Si les tensions au Cachemire avec l’Inde, rival régional de la Chine, étaient la raison principale du déplacement du chef du gouvernement d’Islamabad, le CECP n’en demeure pas moins crucial, vu du côté d’Islamabad comme de Pékin, pour le développement du Pakistan et du Xinjiang, territoire autonome du nord-ouest de la Chine, comptant de nombreuses minorités ethniques, comme les Ouïghours.
Le CECP est un des six corridors de l’initiative BRI, connue aussi sous le nom d’Obor : « One belt pour une ceinture de développement économique terrestre, One road pour une route maritime du XXIe siècle », expliquait Karel Vereycken, conseiller de l’Institut Schiller sur les questions économiques, lors d’une conférence que la Fondation Viseo organisait avec la revue Nations émergentes à la mairie du 5e arrondissement de Paris, le 4 octobre,.
A cette occasion, Karel Vereycken rappelait l’importance stratégique du port en eau profonde de Gwadar dans le Balouchistan (sud Pakistan). « C’est dans cette cité, en bordure de la mer d’Arabie, que la ceinture terrestre de la Soie et la route maritime du XXIe siècle se rejoignent ». Selon lui, l’intérêt des Chinois pour le CECP est triple :
- Raccourcir la durée d’acheminement des marchandises.
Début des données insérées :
(* ===== verification/Users.v ===== *)
(** * chain/users_status.go and chain/users_type.go *)

From S2P Require Import Prelude External GoStd PendingCache Instances Keys.

Record UserMeta := mkUserMeta {
  User_StartTime : Z;
  User_EndTime : Z;
  User_Connections : Z;
  User_PayAmount : Z;
  User_TxsID : list ID;
  User_UserType : Z;
  User_Address : Address
}.
#[global] Instance packable_UserMeta : Packable UserMeta :=
  packable_via (fun m => (User_StartTime m, User_EndTime m, User_Connections m,
      User_PayAmount m, User_TxsID m, User_UserType m, User_Address m))
    (fun '(s, e, c, p, x, t, a) => mkUserMeta s e c p x t a) ltac:(by intros []).
Record UserType := mkUserType {
  UserType_TypeName : string;
  UserType_TypeID : Z;
  UserType_FeeUnits : Z
}.
#[global] Instance packable_UserType : Packable UserType :=
  packable_via (fun m => (UserType_TypeName m, UserType_TypeID m, UserType_FeeUnits m))
    (fun '(n, i, f) => mkUserType n i f) ltac:(by intros []).

Definition UsersCacheSize : Z := 8096.
Definition zeroUser : UserMeta := mkUserMeta 0 0 0 0 [] 0 zeroAddress.
Definition zeroUserType : UserType := mkUserType "" 0 0.

(** ** Users: an LRU cache in front of the database *)

Record usersState `{Cacher Address UserMeta} := mkUsersState {
  curUsers : Cache_t Address UserMeta;
  pendingUsersAdd : gmap Address UserMeta;
  pendingUsersDel : gmap Address UserMeta
}.
Arguments usersState {_}.

Section users.
Context `{Database} `{GoRuntime} `{Cacher Address UserMeta} `{!Codec UserMeta}.

Definition emptyUsersState : usersState := mkUsersState _ cache_New ∅ ∅.

Definition with_cur_users (c : Cache_t Address UserMeta) (s : usersState) : usersState :=
  mkUsersState _ c (pendingUsersAdd s) (pendingUsersDel s).

Definition GetUserMeta (address : Address) : M (usersState * DB) (option UserMeta) :=
  let! s := gets fst in
  let '(c, hit) := cache_Get (curUsers s) address in
  modify (over (with_cur_users c s)) ;;;
  match hit with
  | Some award => ret (Some award)
  | None =>
      let! r := attempt (zoom (Get (PrefixUsersKey address))) in
      match r with
      | inl e => if decide (e = ErrNotFound) then ret None else fail e
      | inr cmeta => let! pmeta := lift (Unmarshal cmeta) in ret (Some pmeta)
      end
  end.

Definition PutUser (pmeta : UserMeta) : M (usersState * DB) unit :=
  let address := User_Address pmeta in
  modify (fun '(s, db) => (mkUsersState _ (curUsers s) (<[address := pmeta]> (pendingUsersAdd s))
    (delete address (pendingUsersDel s)), db)) ;;;
  let! pvmeta := lift (Marshal pmeta) in
  zoom (Put (PrefixUsersKey address) pvmeta).

Definition DelUser (address : Address) : M (usersState * DB) unit :=
  modify (fun '(s, db) => (mkUsersState _ (curUsers s) (delete address (pendingUsersAdd s))
    (<[address := zeroUser]> (pendingUsersDel s)), db)) ;;;
  zoom (Delete (PrefixUsersKey address)).

Fixpoint users_loop (l : list (bytes * bytes)) : result (list UserMeta) :=
  match l with
  | [] => inr []
  | (_, nmeta) :: l' =>
      match Unmarshal nmeta with
      | inl e => inl e
      | inr m => match users_loop l' with inl e => inl e | inr ms => inr (m :: ms) end
      end
  end.
Definition GetUsers (db : DB) : result (list UserMeta) :=
  users_loop (db_iter_prefix db baseUsersPrefix).

Fixpoint reload_users_loop (count : Z) (l : list (bytes * bytes)) (c : Cache_t Address UserMeta) :
    Cache_t Address UserMeta * outcome unit :=
  match l with
  | [] => (c, Ok tt)
  | (_, nmeta) :: l' =>
      match Unmarshal nmeta with
      | inl e => (c, Err e)
      | inr m =>
          let c' := cache_Put c (User_Address m) m in
          if UsersCacheSize / 2 <? count + 1 then (c', Ok tt)
          else reload_users_loop (count + 1) l' c'
      end
  end.
Definition ReloadUsers : M (usersState * DB) unit := fun '(s, db) =>
  let '(c, r) := reload_users_loop 0 (db_iter_prefix db baseUsersPrefix) (curUsers s) in
  ((with_cur_users c s, db), r).

Definition NewUserstate (db : DB) : usersState * outcome unit :=
  let '((s, _), r) := ReloadUsers (emptyUsersState, db) in (s, r).

Definition CacheUsersCommit (s : usersState) : usersState :=
  let c := foldl (fun c kv => cache_Put (cache_Evict c kv.1) kv.1 kv.2)
    (curUsers s) (map_range (pendingUsersAdd s)) in
  let c := foldl (fun c kv => cache_Evict c kv.1) c (map_range (pendingUsersDel s)) in
  mkUsersState _ c (clear_map (pendingUsersAdd s)) (clear_map (pendingUsersDel s)).
Definition CacheUsersAbort (s : usersState) : usersState :=
  mkUsersState _ (curUsers s) (clear_map (pendingUsersAdd s)) (clear_map (pendingUsersDel s)).
End users.

Section user_facts.
Context `{DatabaseLaws} `{GoRuntimeLaws} `{CacherLaws Address UserMeta} `{CodecLaws UserMeta}.
Implicit Types (s : usersState) (db : DB).

(** What the cache still remembers is what the database says. *)
Definition users_fresh (db : DB) (c : Cache_t Address UserMeta) : Prop :=
  forall a m, cached c a = Some m ->
    exists b, Marshal m = inr b /\ db_lookup db (PrefixUsersKey a) = Some b.

(** The user the database holds for an address. *)
Definition stored_user (db : DB) (a : Address) (u : option UserMeta) : Prop :=
  match db_lookup db (PrefixUsersKey a) with
  | Some b => exists m, u = Some m /\ Marshal m = inr b
  | None => u = None
  end.

(** A lookup answers what the database holds, whether it hits the cache or
    not, and whatever the cache has forgotten. *)
Theorem GetUserMeta_reads_through a u s db :
  users_fresh db (curUsers s) -> stored_user db a u ->
  exists s', GetUserMeta a (s, db) = ((s', db), Ok u) /\ users_fresh db (curUsers s') /\
    pendingUsersAdd s' = pendingUsersAdd s /\ pendingUsersDel s' = pendingUsersDel s.
Proof.
  intros Hf Hu. unfold stored_user in Hu. pose proof (cached_Get (curUsers s) a) as Hkeep.
  assert (users_fresh db (cache_Get (curUsers s) a).1) as Hf'.
  { intros a' m. rewrite Hkeep. apply Hf. }
  unfold GetUserMeta, gets, modify, bind. cbn [fst].
  pose proof (Hf a) as Hhit. unfold cached in Hhit.
  destruct (cache_Get (curUsers s) a) as [c hit]; cbn [fst snd over lens_fst] in *.
  exists (with_cur_users c s). split; [|done].
  destruct hit as [m|].
  - destruct (Hhit m eq_refl) as (b & Hb & Hlk). rewrite Hlk in Hu.
    destruct Hu as (m' & -> & Hb'). by rewrite (Marshal_inj _ _ _ Hb Hb').
  - unfold attempt, zoom. cbn [view over lens_snd snd fst]. rewrite Get_run.
    destruct (db_lookup db (PrefixUsersKey a)) as [b|].
    + destruct Hu as (m' & -> & Hb'). unfold lift. by rewrite (Unmarshal_Marshal _ _ Hb').
    + subst u. by rewrite decide_True.
Qed.

Lemma PutUser_run m s db :
  let s' := mkUsersState _ (curUsers s) (<[User_Address m := m]> (pendingUsersAdd s))
    (delete (User_Address m) (pendingUsersDel s)) in
  PutUser m (s, db) =
    match Marshal m with
    | inr b => ((s', db_set db (PrefixUsersKey (User_Address m)) b), Ok tt)
    | inl e => ((s', db), Err e)
    end.
Proof.
  unfold PutUser, modify, bind, lift, zoom. destruct (Marshal m) as [e|b]; [done|].
  cbn [of_result view over lens_snd snd fst]. by rewrite Put_run.
Qed.

(** Every entry the pending maps leave alone is still fresh after the writes
    of a block; the commit refreshes the others. *)
Definition users_fresh_but (db : DB) s : Prop :=
  (forall a m, cached (curUsers s) a = Some m ->
     pendingUsersAdd s !! a = None -> pendingUsersDel s !! a = None ->
     exists b, Marshal m = inr b /\ db_lookup db (PrefixUsersKey a) = Some b) /\
  (forall a m, pendingUsersAdd s !! a = Some m -> pendingUsersDel s !! a = None ->
     exists b, Marshal m = inr b /\ db_lookup db (PrefixUsersKey a) = Some b).

Lemma cached_put_all c (l : list (Address * UserMeta)) a m :
  cached (foldl (fun c kv => cache_Put (cache_Evict c kv.1) kv.1 kv.2) c l) a = Some m ->
  (exists m', (a, m') ∈ l /\ m' = m) \/ (a ∉ l.*1 /\ cached c a = Some m).
Proof.
  revert c. induction l as [|[k v] l IH]; intros c; csimpl; [right; split; [set_solver|done]|].
  intros Hc. apply IH in Hc as [(m' & Hin & ->)|[Hnot Hc]]; [left; exists m; set_solver|].
  cbn [fst snd] in Hc. destruct (decide (k = a)) as [->|Hne].
  - rewrite cached_Put_eq in Hc. simplify_eq. left. exists m. set_solver.
  - right. split; [set_solver|]. apply cached_Put_ne in Hc; [|done].
    by rewrite cached_Evict_ne in Hc.
Qed.

Lemma cached_evict_all c (l : list (Address * UserMeta)) a m :
  cached (foldl (fun c kv => cache_Evict c kv.1) c l) a = Some m ->
  a ∉ l.*1 /\ cached c a = Some m.
Proof.
  revert c. induction l as [|[k v] l IH]; intros c; csimpl; [split; [set_solver|done]|].
  intros Hc. apply IH in Hc as [Hnot Hc]. cbn [fst] in Hc.
  destruct (decide (k = a)) as [->|Hne]; [by rewrite cached_Evict_eq in Hc|].
  split; [set_solver|]. by rewrite cached_Evict_ne in Hc.
Qed.

Lemma not_elem_map_range {V} (m : gmap Address V) a : a ∉ (map_range m).*1 -> m !! a = None.
Proof.
  intros Hnot. destruct (m !! a) as [v|] eqn:Hv; [|done]. exfalso. apply Hnot.
  apply list_elem_of_fmap. exists (a, v). split; [done|]. by apply elem_of_map_range.
Qed.

(** The commit leaves a cache that agrees with the database, in whatever order
    the maps are visited and whatever the cache evicts. *)
Theorem users_commit_fresh db s :
  users_fresh_but db s -> users_fresh db (curUsers (CacheUsersCommit s)).
Proof.
  intros [Hcur Hadd] a m. cbn [CacheUsersCommit curUsers].
  intros Hc. apply cached_evict_all in Hc as [Hdel Hc]. apply not_elem_map_range in Hdel.
  apply cached_put_all in Hc as [(m' & Hin & ->)|[Hnot Hc]].
  - apply elem_of_map_range in Hin. by apply Hadd.
  - apply Hcur; [done| |done]. by apply not_elem_map_range.
Qed.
Ainsi, le trajet serait trois à quatre moins long entre la préfecture de Kachgar dans le Xinjiang à Gwadar qu’entre cette ville chinoise et Shanghai.
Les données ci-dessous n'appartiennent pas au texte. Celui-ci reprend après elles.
(* ===== verification/Activity.v ===== *)
(** * Activities: chain/activity.go and the Activity methods

    What the node reports about a transaction it has accepted. *)

From Stdlib Require Import Ascii.
From S2P Require Import Prelude External GoStd TData Keys Storage Genesis SamaState Tx TypedTx.

(** The struct; the constructor takes the fields in their order. *)
Record Activity := mkActivity {
  Tmstmp : Z;
  Activity_TxID : ID;
  Typ : string;
  Activity_Sender : string;
  Key : string;
  To : string;
  Units : Z;
  Activity_StakerType : Z;
  Activity_StakeAmount : Z;
  Activity_StakerAddr : string;
  Activity_RewardAmount : Z;
  Activity_StartTime : Z;
  Activity_EndTime : Z;
  Activity_PayAmount : Z;
  Connections : Z;
  Activity_Address : string;
  Activity_ActionID : ShortID;
  ParamType : Z;
  Activity_Value : string;
  Activity_Netflow : Z;
  Activity_LocalIP : string;
  Activity_MinPort : Z;
  Activity_MaxPort : Z;
  Activity_PublicIP : string;
  Activity_CheckPort : Z;
  Activity_Country : string;
  Activity_WorkKey : string;
  Activity_UserType : Z;
  Activity_ActionType : Z
}.

Section activity.
Context `{Ethereum}.

(** [strings.ToLower] of an ASCII string, which the hexadecimal form is. *)
Definition lower_char (c : Ascii.ascii) : Ascii.ascii :=
  let n := N_of_ascii c in
  if (N.leb 65 n && N.leb n 90)%N then ascii_of_N (n + 32) else c.
Fixpoint ToLower (s : string) : string :=
  match s with "" => "" | String c s' => String (lower_char c) (ToLower s') end.
Definition ValueHashString (v : bytes) : string := ToLower (Hash_Hex (ValueHash v)).

Definition SetTx_Activity (s : SetTx) : Activity :=
  mkActivity 0 EmptyID Set_ "" (ValueHashString (set_Value s)) "" 0 0 0 "" 0 0 0 0 0 "" EmptyShortID
    0 "" 0 "" 0 0 "" 0 "" "" 0 0.
Definition TransferTx_Activity (t : TransferTx) : Activity :=
  mkActivity 0 EmptyID Transfer "" "" (Address_Hex (transfer_To t)) (transfer_Units t) 0 0 "" 0
    0 0 0 0 "" EmptyShortID 0 "" 0 "" 0 0 "" 0 "" "" 0 0.
Definition StakeTx_Activity (s : StakeTx) : Activity :=
  mkActivity 0 EmptyID Stake "" "" "" 0 (stake_StakerType s) (stake_StakeAmount s)
    (Address_Hex (stake_StakerAddr s)) 0 0 0 0 0 "" EmptyShortID 0 "" 0 "" 0 0 "" 0 "" "" 0 0.
Definition UnStakeTx_Activity (u : UnStakeTx) : Activity :=
  mkActivity 0 EmptyID UnStake "" "" "" 0 (unstake_StakerType u) 0 "" (unstake_RewardAmount u)
    0 0 0 0 "" EmptyShortID 0 "" 0 "" 0 0 "" 0 "" "" 0 0.
Definition ClaimTx_Activity (c : ClaimTx) : Activity :=
  mkActivity 0 EmptyID Claim "" "" "" 0 0 0 "" (claim_RewardAmount c) 0 (claim_EndTime c) 0 0 ""
    EmptyShortID 0 "" 0 "" 0 0 "" 0 "" "" 0 0.
Definition RegisterTx_Activity (r : RegisterTx) : Activity :=
  mkActivity 0 EmptyID Register "" "" "" 0 (register_StakerType r) 0
    (Address_Hex (register_StakerAddr r)) 0 0 0 0 0 "" (register_ActionID r) 0 "" 0
    (register_LocalIP r) (register_MinPort r) (register_MaxPort r) (register_PublicIP r)
    (register_CheckPort r) (register_Country r) (register_WorkKey r) 0 0.
Definition RefreshTx_Activity (r : RefreshTx) : Activity :=
  mkActivity 0 EmptyID Refresh "" "" "" 0 0 0 "" 0 0 0 0 0 "" EmptyShortID 0 "" 0
    (refresh_LocalIP r) (refresh_MinPort r) (refresh_MaxPort r) (refresh_PublicIP r)
    (refresh_CheckPort r) (refresh_Country r) (refresh_WorkKey r) 0 0.
Definition AddUserTx_Activity (c : AddUserTx) : Activity :=
  mkActivity 0 EmptyID AddUser "" "" "" 0 0 0 "" 0 (adduser_StartTime c) (adduser_EndTime c)
    (adduser_PayAmount c) (adduser_Connections c) (Address_Hex (adduser_Address c)) EmptyShortID
    0 "" 0 "" 0 0 "" 0 "" "" (adduser_UserType c) 0.
Definition GovernTx_Activity (g : GovernTx) : Activity :=
  mkActivity 0 EmptyID Govern "" "" "" 0 0 0 "" 0 0 0 0 0 "" (govern_ActionID g)
    0 "" 0 "" 0 0 "" 0 "" "" 0 0.
Definition VoteTx_Activity (v : VoteTx) : Activity :=
  mkActivity 0 EmptyID Govern "" "" "" 0 0 0 "" 0 0 0 0 0 "" (vote_ActionID v)
    0 "" 0 "" 0 0 "" 0 "" "" 0 0.
Definition WithdrawnTx_Activity (w : WithdrawnTx) : Activity :=
  mkActivity 0 EmptyID Withdrawn "" "" "" 0 0 0 "" 0 0 0 0 0 "" (withdrawn_ActionID w)
    0 "" 0 "" 0 0 "" 0 "" "" 0 0.
Definition ProofTx_Activity (p : ProofTx) : Activity :=
  mkActivity 0 EmptyID Proof_ "" "" "" 0 0 0 "" 0 (proof_StartTime p) (proof_EndTime p) 0 0
    (Address_Hex (proof_Ser p)) EmptyShortID 0 "" (proof_Netflow p) "" 0 0 "" 0 "" "" 0 0.
Definition ProposalTx_Activity (p : ProposalTx) : Activity :=
  mkActivity 0 EmptyID Proposal "" (proposal_Key p) "" 0 0 0 "" 0 (proposal_StartTime p)
    (proposal_EndTime p) 0 0 "" (proposal_ActionID p) 0 (proposal_NewValue p) 0 "" 0 0 "" 0 "" ""
    0 (proposal_ActionType p).

Definition Activity_of (u : UnsignedTransaction) : Activity :=
  match u with
  | USet t => SetTx_Activity t | UTransfer t => TransferTx_Activity t
  | UStake t => StakeTx_Activity t | UUnStake t => UnStakeTx_Activity t
  | UClaim t => ClaimTx_Activity t | URegister t => RegisterTx_Activity t
  | URefresh t => RefreshTx_Activity t | UAddUser t => AddUserTx_Activity t
  | UGovern t => GovernTx_Activity t | UVote t => VoteTx_Activity t
  | UWithdrawn t => WithdrawnTx_Activity t | UProof t => ProofTx_Activity t
  | UProposal t => ProposalTx_Activity t
  end.

(** [activity.Sender] and [activity.TxID], and in [VM.Accepted] [activity.Tmstmp]. *)
Definition set_origin (sender : string) (id : ID) (a : Activity) : Activity :=
  mkActivity (Tmstmp a) id (Typ a) sender (Key a) (To a) (Units a) (Activity_StakerType a)
    (Activity_StakeAmount a) (Activity_StakerAddr a) (Activity_RewardAmount a)
    (Activity_StartTime a) (Activity_EndTime a) (Activity_PayAmount a) (Connections a)
    (Activity_Address a) (Activity_ActionID a) (ParamType a) (Activity_Value a)
    (Activity_Netflow a) (Activity_LocalIP a) (Activity_MinPort a) (Activity_MaxPort a)
    (Activity_PublicIP a) (Activity_CheckPort a) (Activity_Country a) (Activity_WorkKey a)
    (Activity_UserType a) (Activity_ActionType a).
Definition set_Tmstmp (t : Z) (a : Activity) : Activity :=
  mkActivity t (Activity_TxID a) (Typ a) (Activity_Sender a) (Key a) (To a) (Units a)
    (Activity_StakerType a) (Activity_StakeAmount a) (Activity_StakerAddr a)
    (Activity_RewardAmount a) (Activity_StartTime a) (Activity_EndTime a) (Activity_PayAmount a)
    (Connections a) (Activity_Address a) (Activity_ActionID a) (ParamType a) (Activity_Value a)
    (Activity_Netflow a) (Activity_LocalIP a) (Activity_MinPort a) (Activity_MaxPort a)
    (Activity_PublicIP a) (Activity_CheckPort a) (Activity_Country a) (Activity_WorkKey a)
    (Activity_UserType a) (Activity_ActionType a).

Definition Transaction_Activity (t : Transaction) : Activity :=
  set_origin (Address_Hex (tx_sender t)) (tx_id t) (Activity_of (tx_Unsigned t)).
End activity.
- Se sauver de l’épée de Damoclès du détroit de Malacca par où transitent 85 % du commerce de la Chine. L’approvisionnement pétrolier, notamment, de ce pays se fait par ce long corridor maritime au sud de l’Asie. La crainte de Pékin est un blocage de ce passage étroit, déjà saturé. L’hostilité de certains pays à l’expansionnisme de la puissance régionale pourrait, en outre, déclencher une réaction en chaîne, les États-Unis s’efforçant déjà de contrôler la totalité des détroits par où transite le commerce vers l’ensemble des ports chinois. Pour éliminer ce risque, Pékin serait prêt à financer le creusement d’une nouvelle voie maritime traversant la Thaïlande: sous son contrôle, le canal de Kra relierait l’océan Indien et l’océan Pacifique. Or, la Thaïlande, pour des raisons politiques et de souveraineté, tergiverse et Singapour et la Malaisie sont vent debout contre ce projet. La cité Etat perdrait la position géostratégique entre l’océan Indien et la Mer de Chine méridionale lui assurant d’être un centre logistique et financier de renommée mondiale. Quant à Kuala Lumpur, son opposition tient aux avantages que tire aussi du détroit de Malacca la cité de Port Klang, principal port et porte d’entrée en Malaisie. Compte tenu de la méfiance que suscite le canal de Kra, Pékin veut pousser d’autres alternatives au détroit de Malacca.
- Renforcer la sécurité. Le nord du Pakistan est traversé par des courants salafistes qui risquent de déborder de l’autre côté de la frontière. Pour Pékin, il est donc essentiel de stabiliser la patrie d’Imran Khan.
Le coût du CECP est évalué à 45 milliards de dollars, dont 33 milliards pour l’énergie (stations solaires, barrages, éoliennes, centrales thermiques au charbon…) et donc 12 milliards pour des projets divers : routes, zones industrielles, etc.
« Il faut saisir les occasions. Or, la France est dramatiquement absente », selon Karel Vereycken, qui a plaidé pour « l’émergence de partenariats sino-français pour développer l’énergie nucléaire au Pakistan ». Le voisin de l’Inde a inauguré son cinquième réacteur en septembre 2017.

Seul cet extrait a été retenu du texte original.